Strictly speaking: An escrow is a bond, deed or other document that is kept in the custody of a third, un-invested, neutral, party until conditions from the invested parties are met.
During your home buying process, you’ll very likely hear this term used in two different phases, and for two completely different purposes.
Once you’ve found that perfect condo, single story ranch, colonial, or whatever, you will make an offer to the seller. Once the seller’s accept an offer that you also find acceptable, you’ll then put down an Earnest Money Deposit.
Your Earnest Money Deposit does not go to the seller. Instead, it will go from your Realtor to a third, and neutral, party who will hold the deposit for now. That money will be held in an Escrow account until you and the seller complete the transfer of the property, or until you decide not to go through with purchasing the house.

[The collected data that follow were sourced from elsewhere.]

(** * sinco: the headless-browser session (src/headless_browser.ts)

    A shallow embedding of the [HeadlessBrowser] class: the session
    record, the deferred results it hands out, the socket handlers
    installed by [start], [sendWebSocketMessage], the command facade
    ([click], [getInputValue], [type], [waitForAjax],
    [checkForErrorResult]) and [done]; further down, the constructor's
    choice of the executable ([existsSync]), the busy-wait [sleep] and
    the endpoint loop of [start].

    Conventions of the embedding.
    - A JavaScript object that is shared and mutated (a deferred
      promise) lives in a store, [heap]; the class and its callers hold
      addresses into it.
    - An [async] method is cut at its [await]s: each piece between two
      awaits is one computation in the state-and-exception monad [M];
      what the method is suspended on is returned as data.
    - Calls on the collaborators of the class (socket, subprocess,
      console, the busy-wait [sleep]) are recorded, in program order, in
      the [trace] of the session.
    - The TypeScript interfaces are taken at their word: a value cast
      with [as DOMOutput] has the declared fields.
    - [next_message_id] is a JavaScript number that starts at 1 and only
      moves by [++]; it is an exact integer far beyond any number of
      sends a session can make and is modelled in [Z]. *)

From Stdlib Require Import ZArith String Ascii List Bool Lia Sorted.
From stdpp Require Import base option list gmap strings sorting.
(** A block header is read only from the magic, forty bytes of name and
    twenty bytes of fields, all present. *)
Lemma read_file_block_header_Ok stream name fsize crc algo ts rest :
  read_file_block_header stream = Ok (name, fsize, crc, algo, ts, rest) →
  ∃ field raw h0,
    stream = BLOCK_MAGIC ++ field ++ raw ++ rest ∧
    length field = 40%nat ∧
    Py.utf8_decode (Py.before_nul field) = Ok name ∧
    Py.unpack_5u32 raw = Ok (h0, ts, fsize, crc, algo).
Proof.
  unfold read_file_block_header, Py.read.
  case_decide as Hmagic; [|done].
  destruct (Py.utf8_decode _) as [name'|] eqn:Hname; [|done]. simpl.
  destruct (Py.unpack_5u32 _) as [[[[[h0 h1] h2] h3] h4]|] eqn:Hraw; [|done].
  simpl. intros [= <- <- <- <- <- <-].
  pose proof (unpack_5u32_length _ _ Hraw) as Hlen.
  set (s2 := drop (Z.to_nat 2) stream) in *.
  exists (take (Z.to_nat 40) s2), (take (Z.to_nat (4 * 5)) (drop (Z.to_nat 40) s2)), h0.
  split_and!; try done.
  - rewrite !take_drop. change (stream = BLOCK_MAGIC ++ s2).
    rewrite <- Hmagic. subst s2. by rewrite take_drop.
  - rewrite length_take in Hlen |- *. rewrite length_drop in Hlen. lia.
Qed.

Lemma read_file_block_header_shorter stream name fsize crc algo ts rest :
  read_file_block_header stream = Ok (name, fsize, crc, algo, ts, rest) →
  length stream = (62 + length rest)%nat ∧ 0 <= fsize.
Proof.
  intros (field & raw & h0 & -> & Hfield & _ & Hraw)%read_file_block_header_Ok.
  pose proof (unpack_5u32_range _ _ _ _ _ _ Hraw).
  apply unpack_5u32_length in Hraw. rewrite !length_app, Hfield, Hraw.
  split; [done|lia].
Qed.

(** The header of what [write_block_to_file] wrote for a name of at most
    forty bytes reads back. *)
Lemma read_app_nat (n : nat) (a rest : bytes) :
  length a = n → Py.read (Z.of_nat n) (a ++ rest) = (a, rest).
Proof. intros <-. apply read_app. Qed.

Lemma ljust_length width (bs : bytes) :
  length (Py.ljust width bs) = Nat.max width (length bs).
Proof. unfold Py.ljust. rewrite length_app, length_replicate. lia. Qed.

(** The name of a block that was read has at most forty characters. *)
Lemma stored_name_length stream name fsize crc algo ts rest :
  read_file_block_header stream = Ok (name, fsize, crc, algo, ts, rest) →
  (length name <= 40)%nat.
Proof.
  intros (field & raw & h0 & _ & Hfield & Hname & _)%read_file_block_header_Ok.
  apply PyFacts.utf8_decode_length in Hname.
  pose proof (PyFacts.before_nul_length field). lia.
Qed.

(** *** The scans end *)

Section Scans.

Variable bz2_decompress : bytes → option bytes.

Lemma decode_data_Err file_data algo e :
  decode_data bz2_decompress file_data algo = Err e → e = ValueError.
Proof.
  unfold decode_data. repeat case_decide; try by intros [= <-].
  - destruct (bz2_decompress file_data); by intros [= <-].
  - destruct (LZW.decode file_data); by intros [= <-].
Qed.

Lemma check_crc_spec data crc32_stored :
  (crc32_stored = Z.land (Py.crc32 data) 0xFFFFFFFF ∧
   check_crc data crc32_stored = Ok true)
  ∨ (crc32_stored ≠ Z.land (Py.crc32 data) 0xFFFFFFFF ∧
     check_crc data crc32_stored = Err ValueError).
Proof.
  unfold check_crc. case_bool_decide as H; simpl; [left|right]; done.
Qed.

In the case of the latter scenario, in most cases, the Earnest Money Deposit in escrow will be paid to the seller since you backed out of the deal. This will be in full or in part and may vary by each case, so check with your realtor to be sure.
The purpose of the Escrow Agent is to manage promised monies until the agreed-upon terms of a contract are met. It is not their job to take sides, or get involved in any other way. This process is designed to protect the seller and the buyer.
Sellers don’t want to sign over and deliver the deed to a potential buyer until they have money in their hand. On the other hand, as a buyer, you don’t want a seller to take your money and run. The escrow agent serves as an intermediary, with no skin in the game, to manage the Earnest Money for now.
An escrow does not come with a preset time limit. An escrow account, or monies in escrow, can be held for a day, or indefinitely. Essentially, the purpose of escrow is to show the buyer that you are serious about buying the house they are selling. At the end of it all, once all of the paperwork is signed and in order, you get the keys. Then, the escrow agent releases monies in the escrow to the seller.
After you’ve purchased your home, your lender will also come to you with this term, or another that means the same thing.
Your loan documents will contain something called PITI which is an acronym for Principal, Interest, Taxes, and Insurance, placed into an escrow.
Your principal is the purchase price of your home. The interest is what you pay your lender for having faith in you. And, of course, it’s for loaning you the funds you needed for the purchase of your new dream home. Your Taxes and Insurance are also included in your mortgage bill. The reason is because your lender has vested interest in your maintenance of property taxes and various insurances.
How you pay out your taxes and the details of these payment plans usually vary in the smaller details. Regardless, the main points generally remain the same. At some point in the year, your lender will have to pay your property taxes and insurance premiums in bulk. So, what they typically do is bill you each month 1/12 of what these bulk payments are.
Those 1/12 payments, itemized on your loan paperwork, are placed into an escrow account until it’s time to pay these bills. Many lenders require their borrowers to keep extra in their reserves. But again, those are details usually hashed out between you and them, and will vary depending on the lender.